I wrote Monday night about the Rockets surviving the early-season grind to stay afloat in the West, but they're not the only team in Texas that's doing so. Dallas has quietly won four straight to move up to sixth in our daily Power Rankings, and the Spurs, in their typical below-radar fashion, are back on the good side of .500 after their win in Memphis.
It was a landmark win in a couple of ways. First, it marked the return of Manu Ginobili from ankle surgery. Though he only played 11 minutes, Ginobili pumped in 12 points and added four boards and an assist, suggesting he'll keep putting up the freakish per-minute averages he posted a season ago.
Additionally, George Hill (PER 17.06) and Roger Mason (17.07) continued to play extremely well in Tony Parker's absence. The duo combined for 38 points and six assists Monday to supplement Ginobili and Tim Duncan, an area in which the Spurs looked to be lacking on paper.
While those two will take on a less prominent role once Parker comes back in two weeks, they'll remain important because they give the Spurs some unexpected firepower off the pine -- after it appeared age and attrition had reduced San Antonio to just three viable scorers.
However, the most important development in San Antonio is on the other side of the ball. The Spurs' defense was shockingly bad in the season's first two weeks, but no longer. San Antonio has improved from 29th in defensive efficiency all the way to 14th and has held six of its past eight opponents to less than 90 points. Supposedly, the Spurs scrapped some new defensive tactics they were trying and went back to the old stuff that worked.
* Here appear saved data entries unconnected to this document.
Lemma line_run l b rest bad p hash : line_fits l -> wire_size (headers p) + zlen (line_wire (l, b)) <= JF_HEADERS_MAX ->
  exists hash', byte_loop (line_wire (l, b) ++ rest) bad p [] hash =
    p' ← header_line (add_wire (zlen (line_wire (l, b))) p) l; byte_loop rest bad p' [] hash'.
Proof.
  intros (Hp & Hne & Hl) Hw. unfold line_wire in *. cbn [fst snd] in *. set (eol := if b then _ else _) in *.
  assert (Hz : zlen (l ++ eol) = zlen l + zlen eol) by (unfold zlen; rewrite length_app; lia). rewrite Hz in *.
  assert (0 <= zlen eol) by (unfold zlen; lia). rewrite <- app_assoc.
  destruct (body_run l (eol ++ rest) bad p [] hash Hp eq_refl Hl ltac:(lia)) as (h1 & -> & E). cbn [app] in *.
  destruct (eol_run b rest bad (add_wire (zlen l) p) l h1 E Hl) as (h2 & E2).
  { fold eol. cbn [add_wire set_headers headers wire_size]. lia. }
  exists h2. fold eol in E2. rewrite E2. rewrite add_wire_add. destruct l; [easy|]. reflexivity.
Qed.

Lemma end_run b rest bad p hash : wire_size (headers p) + zlen (line_wire ([], b)) <= JF_HEADERS_MAX ->
  exists hash', byte_loop (line_wire ([], b) ++ rest) bad p [] hash =
    p' ← finish_field (add_wire (zlen (line_wire ([], b))) p); Ok (p', hash').
Proof.
  unfold line_wire. cbn [fst snd app]. intros Hw.
  destruct (eol_run b rest bad p [] hash eq_refl ltac:(vm_compute; congruence) Hw) as (h & E). exists h. exact E.
Qed.

(** ** Fields *)

Lemma line_starts name rest : name <> [] -> Forall (fun c => bad_name_byte c = false /\ c <> ch ":") name ->
  is_blank (at_ (name ++ ch ":" :: rest) 0) = false /\
  take_while (fun c => negb (c =? ch ":")) (name ++ ch ":" :: rest) = name /\ existsb bad_name_byte name = false.
Proof.
  intros Hne Hn. split_and!.
  - destruct name as [|c name]; [easy|]. inversion Hn as [|? ? [Hc _] _]; subst. cbn. unfold bad_name_byte in Hc. unfold is_blank.
    apply orb_false_iff in Hc as [Hc _]. apply Z.ltb_ge in Hc. destruct (Z.eqb_spec c SP); [lia|]. destruct (Z.eqb_spec c HT); [lia|]. reflexivity.
  - clear Hne. induction Hn as [|c name [_ Hc] _ IH]; [reflexivity|]. cbn [app take_while]. apply Z.eqb_neq in Hc. rewrite Hc. cbn [negb]. now rewrite IH.
  - apply not_true_is_false. rewrite existsb_exists. intros (c & Hin & Hc). rewrite Forall_forall in Hn.
    apply list_elem_of_In in Hin. destruct (Hn c Hin). congruence.
Qed.

Lemma extend_holds p s ctx f v k : holds p ctx (Some (f, v)) (k + zlen s) -> zlen (v ++ s) <= JF_LINE_MAX ->
  0 <= k -> exists p', extend p s = Ok p' /\ holds p' ctx (Some (f, v ++ s)) k /\ wire_size (headers p') = wire_size (headers p).
Proof.
  intros (Hc & Hr & Hk & Ha & Hf & Hv & Hm & Hp) Hmax H0. unfold extend.
  assert (Hz : zlen (v ++ s) = zlen v + zlen s) by (unfold zlen; rewrite length_app; lia).
  destruct (Z.ltb_spec (JF_LINE_MAX - value_size p) (zlen s)); [lia|]. eexists. split; [reflexivity|]. split; [|reflexivity].
  split; [exact Hc|]. split; [|split; [exact H0|]].
  - cbn [headers]. eapply room_weaken; [exact Hr|]. unfold zlen in *. lia.
  - cbn [active hp_field value_size pending]. split_and!; auto; [lia|]. intros Hne. rewrite Hf. apply Z.eqb_neq in Hne as Hne'. rewrite Hne'.
    now rewrite Hp.
Qed.

Lemma more_run more rest bad p hash ctx f v k :
  Forall (fun l : wire_line => line_fits l.1 /\ is_blank (at_ l.1 0) = true) more ->
  holds p ctx (Some (f, v)) (k + zlen (concat (map line_wire more))) -> 0 <= k ->
  zlen (v ++ concat (map fst more)) <= JF_LINE_MAX ->
  wire_size (headers p) + zlen (concat (map line_wire more)) <= JF_HEADERS_MAX ->
  exists p' hash', byte_loop (concat (map line_wire more) ++ rest) bad p [] hash = byte_loop rest bad p' [] hash' /\
    holds p' ctx (Some (f, v ++ concat (map fst more))) k /\
    wire_size (headers p') = wire_size (headers p) + zlen (concat (map line_wire more)).
Proof.
  intros Hm. revert p hash v. induction Hm as [|[l b] more [Hl Hb] Hm IH]; intros p hash v Hh Hk Hv Hw.
  - exists p, hash. cbn [map concat app] in *. rewrite app_nil_r. change (zlen (@nil Z)) with 0 in *. split; [reflexivity|]. split; [now rewrite Z.add_0_r in Hh|lia].
  - cbn [map concat] in *. cbn [fst] in *. set (w := concat (map line_wire more)) in *. set (u := concat (map fst more)) in *.
    assert (Hz : zlen (line_wire (l, b) ++ w) = zlen (line_wire (l, b)) + zlen w) by (unfold zlen; rewrite length_app; lia). rewrite Hz in *.
    assert (Hlw : zlen l + 1 <= zlen (line_wire (l, b))) by (unfold line_wire, zlen; cbn [fst snd]; rewrite length_app; destruct b; cbn; lia).
    rewrite <- app_assoc. destruct (line_run l b (w ++ rest) bad p hash Hl) as (h1 & E1); [unfold zlen in *; lia|]. rewrite E1.
    set (q := add_wire _ p). unfold header_line at 1. rewrite Hb. cbn [active]. pose proof Hh as (_ & _ & _ & Hact & _).
    change (active q) with (active p). rewrite Hact. cbn [negb].
    rewrite app_assoc in Hv. assert (Hvl : zlen (v ++ l) <= JF_LINE_MAX) by (unfold zlen in *; rewrite !length_app in *; lia).
    match goal with |- context [extend ?x l] => set (p0 := x) end.
    destruct (extend_holds p0 l ctx f v (k + zlen w)) as (p1 & -> & H1 & W1); [|exact Hvl|unfold zlen in *; lia|].
    { destruct Hh as (Hc & Hr & H0 & Hx). split; [exact Hc|]. split; [|split; [unfold zlen in *; lia|exact (conj eq_refl (proj2 Hx))]].
      eapply room_weaken; [exact Hr|]. unfold zlen in *. lia. }
    cbn [mbind res_bind]. change (wire_size (headers p0)) with (wire_size (headers p) + zlen (line_wire (l, b))) in W1.
    destruct (IH p1 h1 (v ++ l) H1 Hk Hv ltac:(lia)) as (p2 & h2 & -> & H2 & W2). exists p2, h2.
    rewrite app_assoc. split; [reflexivity|]. split; [exact H2|lia].
Qed.

Lemma field_run f rest bad p hash ctx cur k : field_ok f -> holds p ctx cur (k + zlen (field_wire f)) -> 0 <= k ->
  wire_size (headers p) + zlen (field_wire f) <= JF_HEADERS_MAX ->
  match current_message cur with
  | Some c => exists p' hash', byte_loop (field_wire f ++ rest) bad p [] hash = byte_loop rest bad p' [] hash' /\
      holds p' (add_contents ctx c) (Some (field_of (wf_name f), field_value f)) k /\
      wire_size (headers p') = wire_size (headers p) + zlen (field_wire f)
  | None => exists e, byte_loop (field_wire f ++ rest) bad p [] hash = Fail 7 e
  end.
Proof.
  intros [Hne Hn Hfirst Hmore Hval] Hh Hk Hw. unfold field_wire in *. destruct (wf_first f) as [first b] eqn:Ef. cbn [fst snd] in *.
  set (name := wf_name f) in *. set (l := name ++ ch ":" :: first) in *. set (w := concat (map line_wire (wf_more f))) in *.
  assert (Hz : zlen (line_wire (l, b) ++ w) = zlen (line_wire (l, b)) + zlen w) by (unfold zlen; rewrite length_app; lia). rewrite Hz in *.
  assert (Hll : zlen l = zlen name + 1 + zlen first) by (unfold l, zlen; rewrite length_app; cbn [length]; lia).
  assert (Hlw : zlen l + 1 <= zlen (line_wire (l, b))) by (unfold line_wire, zlen; cbn [fst snd]; rewrite length_app; destruct b; cbn; lia).
  assert (Hw0 : 0 <= zlen w) by (unfold zlen; lia). assert (Hn0 : 0 < zlen name) by (unfold zlen; destruct name; [easy|cbn; lia]).
  rewrite <- app_assoc. destruct (line_run l b (w ++ rest) bad p hash Hfirst ltac:(lia)) as (h1 & E1). rewrite E1. clear E1.
  set (q := add_wire _ p). destruct (line_starts name first Hne Hn) as (S1 & S2 & S3). fold l in S1, S2.
  unfold header_line. rewrite S1, S2, S3. set (q0 := MkHParser (headers q) _ _ _ _ _ _ _).
  assert (Hq : holds q0 ctx cur (k + zlen w + zlen l + 1)).
  { destruct Hh as (Hc & Hr & H0 & Hx). split; [exact Hc|]. split; [eapply room_weaken; [exact Hr|destruct cur as [[? v]|]; unfold zlen in *; lia]|].
    split; [unfold zlen in *; lia|exact Hx]. }
  pose proof (finish_field_granted q0 ctx cur _ Hq) as Hfin. destruct (current_message cur) as [c|].
  2: { destruct Hfin as (e & ->). exists e. reflexivity. }
  destruct Hfin as (p1 & Efin & C1 & R1). rewrite Efin. cbn [mbind res_bind].
  apply finish_field_framed, fr_wire in Efin. change (wire_size (headers q0)) with (wire_size (headers p) + zlen (line_wire (l, b))) in Efin.
  destruct (Nat.eqb_spec (length name) 0); [unfold zlen in *; lia|]. destruct (Nat.eqb_spec (length name) (length l)); [unfold zlen in *; lia|].
  cbn [orb]. assert (Hd : drop (S (length name)) l = first).
  { unfold l. replace (S (length name)) with (length name + 1)%nat by lia. rewrite <- drop_drop, drop_app_length. reflexivity. }
  rewrite Hd. match goal with |- context [extend ?x first] => set (p2 := x) end.
  unfold field_value in *. rewrite Ef in *. cbn [fst] in *. set (u := concat (map fst (wf_more f))) in *.
  assert (Hzf : zlen (first ++ u) = zlen first + zlen u) by (unfold zlen; rewrite length_app; lia). assert (0 <= zlen u) by (unfold zlen; lia).
  destruct (extend_holds p2 first (add_contents ctx c) (field_of name) [] (k + zlen w)) as (p3 & -> & H3 & W3); [|cbn [app]; lia|lia|].
  { split; [exact C1|]. change (zlen (@nil Z)) with 0. assert (0 <= zlen first) by (unfold zlen; lia).
    split; [eapply room_weaken; [exact R1|lia]|]. split; [lia|]. unfold p2. cbn [active hp_field value_size pending].
    split; [reflexivity|]. split; [reflexivity|]. split; [reflexivity|]. split; [vm_compute; congruence|reflexivity]. }
  cbn [mbind res_bind app] in *. change (wire_size (headers p2)) with (wire_size (headers p1)) in W3.
  destruct (more_run (wf_more f) rest bad p3 h1 (add_contents ctx c) (field_of name) first k Hmore H3 Hk ltac:(fold u; lia)
    ltac:(fold w; lia)) as (p4 & h4 & E4 & H4 & W4). fold w u in E4, H4, W4. rewrite E4. exists p4, h4.
  split; [reflexivity|]. split; [exact H4|lia].
Qed.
Whatever the cause, these now look like the buttoned-down, suffocating Spurs we're familiar with seeing.
Upcoming home games against Chicago and Memphis figure to allow the Spurs to put some distance between themselves and the break-even mark before a showdown in Houston on Saturday, with the winner earning the survivor award for the first quarter of the season -- and, most likely, the Southwest Division lead.